Who Wins and Who Loses
Winners:
- Google (twice). First, it closes the data loop. Previously, Google knew you searched for a hotel, but not whether you bought it, unless you used Gmail. Now it sees the entire funnel from query to payment. Second, the Personal Intelligence feature collects data from Gmail, Photos, and Calendar so the AI knows what you've already booked without creating conflicts. This is an omniscience level unavailable to Booking.
- Large hotel chains (Marriott, Hilton). They have resources for direct integration and a brand that AI recognizes. They can pay Google for premium ranking in Gemini responses, bypassing OTAs.
Losers:
- Booking Holdings and Expedia Group. This is a disaster. Glenn Fogel (CEO of Booking) was already shouting in March that AI "kills small businesses" and makes hotels that don't pay "tribute" to the platform invisible. But Booking's real problem is that Google is capturing the "first touch" with the customer. If Gemini creates an itinerary and offers a "ready-made package" with hotel, flight, and excursion, Booking becomes mere processing, losing the customer as a loyal user. Analysts have already downgraded EBITDA forecasts for these companies due to AI pressure.
- Independent boutique hotels. This is the end. AI models output 1-3 "best" results. If your hotel lacks "digital weight" (hundreds of thousands of reviews, integrations, ad budget), Gemini simply won't show it to the user. Previously, you could at least appear on the second page of results. In the agent world, there is no second page.
What the Media Isn't Saying
The sharpest knife I see in this construction is the "information loop" created by the merger of Personal Intelligence and UCP. Media write about convenience: the AI sees a hotel booking in Gmail, takes passport data from Google Photos, and offers autofill. But they don't write about the main thing.
Google is creating a system that makes your passport part of a commercial protocol. Gemini Intelligence can extract your passport data from Gmail or Photos and fill it into a ticket purchase form. This means Google ceases to be just a "cloud drive" and becomes your digital ID custodian. Imagine asking Gemini to "find the cheapest flight to Tokyo in May." The AI finds a flight, sees that your passport expires in April, and either does NOT book it or, even more creepily, silently offers you an expedited renewal service through a partner.
This creates a risk of total bias: Gemini could "filter out" options that are inconvenient for you based on documents, health (by pulling data from your doctor's calendar), or companion preferences. This is convenient, but it deprives you of choices whose existence you never even learn about.

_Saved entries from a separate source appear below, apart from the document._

(* ===== verification/Tools.v ===== *)
(** * Tool declarations: security contracts, their validation and the registry

    Models the declaration half of [crates/kernel/src/tools.rs] and the resource tables of
    [crates/kernel/src/resources.rs] it shares with the broker.  JSON values are an inductive type;
    an object is its list of entries in map order. *)

From S2P Require Import Prelude AgentStruct.
From Stdlib Require Import Ascii.
#[local] Open Scope Z_scope.

(** ** JSON values, as far as declarations inspect them *)

Inductive json :=
| JNull
| JBool (b : bool)
| JNumber (repr : string)
| JString (s : string)
| JArray (l : list json)
| JObject (l : list (string * json)).

Definition json_as_str (j : json) : option string :=
  match j with JString s => Some s | _ => None end.
Definition json_as_array (j : json) : option (list json) :=
  match j with JArray l => Some l | _ => None end.
Definition json_as_object (j : json) : option (list (string * json)) :=
  match j with JObject l => Some l | _ => None end.

Fixpoint assoc_get (k : string) (l : list (string * json)) : option json :=
  match l with
  | [] => None
  | (k', v) :: l' => if bool_decide (k' = k) then Some v else assoc_get k l'
  end.

(** [Value::get(key)]: [None] unless the value is an object. *)
Definition json_get (k : string) (j : json) : option json :=
  match j with JObject l => assoc_get k l | _ => None end.

(** ** Resource types and security actions *)

Inductive ResourceType :=
| Filesystem | Application | Browser | Peripheral | Network | Ipc | Memory.

#[global] Instance resource_type_eq_dec : EqDecision ResourceType.
Proof. solve_decision. Defined.

Inductive SecurityAction :=
| SRead | SWrite | SDelete | SNetwork | SExecute | SIpc
| SBrowserAutomation | SCredentialAccess | SPackageInstall.

#[global] Instance security_action_eq_dec : EqDecision SecurityAction.
Proof. solve_decision. Defined.

Definition ALL_ACTIONS : list SecurityAction :=
  [SRead; SWrite; SDelete; SNetwork; SExecute; SIpc;
   SBrowserAutomation; SCredentialAccess; SPackageInstall].

Definition action_as_str (a : SecurityAction) : string :=
  match a with
  | SRead => "read" | SWrite => "write" | SDelete => "delete" | SNetwork => "net"
  | SExecute => "exec" | SIpc => "ipc" | SBrowserAutomation => "browser"
  | SCredentialAccess => "credential" | SPackageInstall => "package-install"
  end.

Definition mandatory_capabilities (a : SecurityAction) : list Z :=
  match a with
  | SRead | SIpc => []
  | SWrite => [CAP_FILE_WRITE]
  | SDelete => [CAP_FILE_DELETE]
  | SNetwork | SBrowserAutomation => [CAP_NET_ACCESS]
  | SExecute => [CAP_EXEC]
  | SCredentialAccess => [CAP_ADMIN]
  | SPackageInstall => [CAP_EXEC; CAP_ADMIN]
  end.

Forecast: Next 30 Days and 90 Days
30 days (by June 19, 2026): Booking Holdings will announce the launch of an "anti-agent alliance" with Expedia and possibly TripAdvisor. Their goal is to create a unified "direct booking pool" with unique prices available only when accessing the app directly, to lure users back from Google's clutches. This will resemble the Epic Games vs. Apple battle, but in the travel world.
90 days (by August 18, 2026): Thunder will strike in Europe. The EU has already forced Google to share Android data with AI competitors and open search data. As soon as Gemini starts mass-booking tickets, the EU will ask: why does Google favor its own UCP protocol over third-party aggregators? An investigation will begin, and Google will have to either open access to the protocol (which it doesn't want) or restrict the booking feature in Europe. So European users may never see this "magic" in full.